Dans l’ordre de sagesse proposé par saint Thomas dans la contemplation des manières d’exister de Dieu, le premier jugement du théologien porte sur la simplicité de Dieu : Deus est omnino simplex (14). La simplicité est l’apanage du premier, elle caractérise Celui qui, transcendant toutes les réalités, est Acte pur. « Il est », Substance simple et Acte d’être. Il n’est donc en référence à aucun autre que lui ; rien ne peut lui être ajouté, entrer en composition avec lui ou se comparer à lui (15). C’est bien une conclusion de saint Thomas qui ne peut exister qu’en raison d’un regard métaphysique très pur sur l’acte d’être. L’esse étant actus essendi, Celui qui est premier est l’Ipsum esse per se subsistens

C’est en s’appuyant sur ce premier jugement que saint Thomas affirme ensuite que, dans sa simplicité, Dieu est « en même temps » très parfait, ayant en lui selon un mode suréminent toutes les perfections qui, dans les réalités créées, n’existent que selon un mode participé (16).

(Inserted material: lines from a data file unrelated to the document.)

(** * ib_insync decoders: field cursor, registry, dispatcher, order grammars

    A shallow embedding of the decoder package of ib_insync
    ([ib_insync/decoders] and [ib_insync/contract]) and the properties its
    specification states about it.

    Layout: Part I holds the definitions, one module per Python class or
    module; Part II holds the theorems, one module per component. *)

From stdpp Require Import gmap strings list.
From Stdlib Require Import ZArith QArith Lia Ascii String DecimalString.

Puis, à la différence d’une séparation qui mettrait Dieu dans une indifférence glaciale à ce qui n’est pas lui, il est le Bien souverain (17), attirant tout à lui et, par là, se communiquant et capable de se communiquer d’une manière souveraine. Le mystère de la transcendance de Dieu n’est donc pas opposé à sa présence amoureuse, comme Celui qui se communique en suscitant l’amour : « Bonum est diffusivum sui », en tant qu’il suscite l’amour, qu’il attire à lui.

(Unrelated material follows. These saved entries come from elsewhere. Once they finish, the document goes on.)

Lemma prepareImageForUpload_again_witness :
  let env := sampleEnv (Ok None) (Ok None) (Some 1048576) (Some sampleConverted)
               (Throw (Error "offline")) in
  exists again,
    prepareImageForUpload env sampleConverted "pinterest" None "" true = Ok again /\
    imageDataUrl again = imageDataUrl sampleConverted /\
    imageFilename again = imageFilename sampleConverted /\
    imageType again = imageType sampleConverted /\
    imageSize again = imageSize sampleConverted /\
    (true = false -> again = sampleConverted).
Proof.
  intros env.
  apply (prepareImageForUpload_again env sampleImage sampleConverted "pinterest" None ""
           true).
  - apply sampleEnv_conversionWithinLimit.
  - reflexivity.
Defined.

Lemma searchPinterest_results_nonempty_witness :
  let env := sampleEnv (Ok None) (Ok None) None None (Ok (mkResponse 200 (Ok sampleBody))) in
  let args := mkArgs JNull (mkSearch "image" JUndefined) sampleConverted 0%nat in
  exists results,
    fst (searchPinterest env args emptyWorld) = Ok results /\ results <> [].
Proof.
  intros env args. eexists. split; [vm_compute; reflexivity |].
  apply (searchPinterest_results_nonempty env args emptyWorld
           (snd (searchPinterest env args emptyWorld))).
  vm_compute. reflexivity.
Defined.

Lemma pinterestResults_unguarded_witness :
  let env := sampleEnv (Ok None) (Ok None) None None (Throw (Error "offline")) in
  exists message,
    pinterestResults env (mkResponse 200 (Ok JNull)) = Throw (TypeError message).
Proof.
  intros env.
  destruct (pinterestResults_unguarded env (mkResponse 200 (Ok JNull)) eq_refl)
    as [Hnull _].
  apply Hnull. reflexivity.
Defined.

Enfin, c’est parce qu’il est tout à fait simple que Dieu est infini dans son être, c’est-à-dire qu’il n’est limité par rien d’autre que lui. Alors que la matière est infinie en puissance (comme le remarque Aristote (18)), en tant qu’elle n’est pas déterminée par la forme et demeure indéfiniment capable d’être mue, Dieu, parce qu’il est Acte pur, sans aucune potentialité, est parfaitement déterminé en lui-même. L’infini de Dieu dans son être manifeste donc sa transcendance par rapport à toutes les autres réalités… Il n’est en contact avec aucune d’entre elles de telle sorte qu’il serait limité par elles. Il est donc « sans frontière », in-fini… ce qui lui permet d’être intimement présent à tout ce qui est, sans aucune extériorité (19).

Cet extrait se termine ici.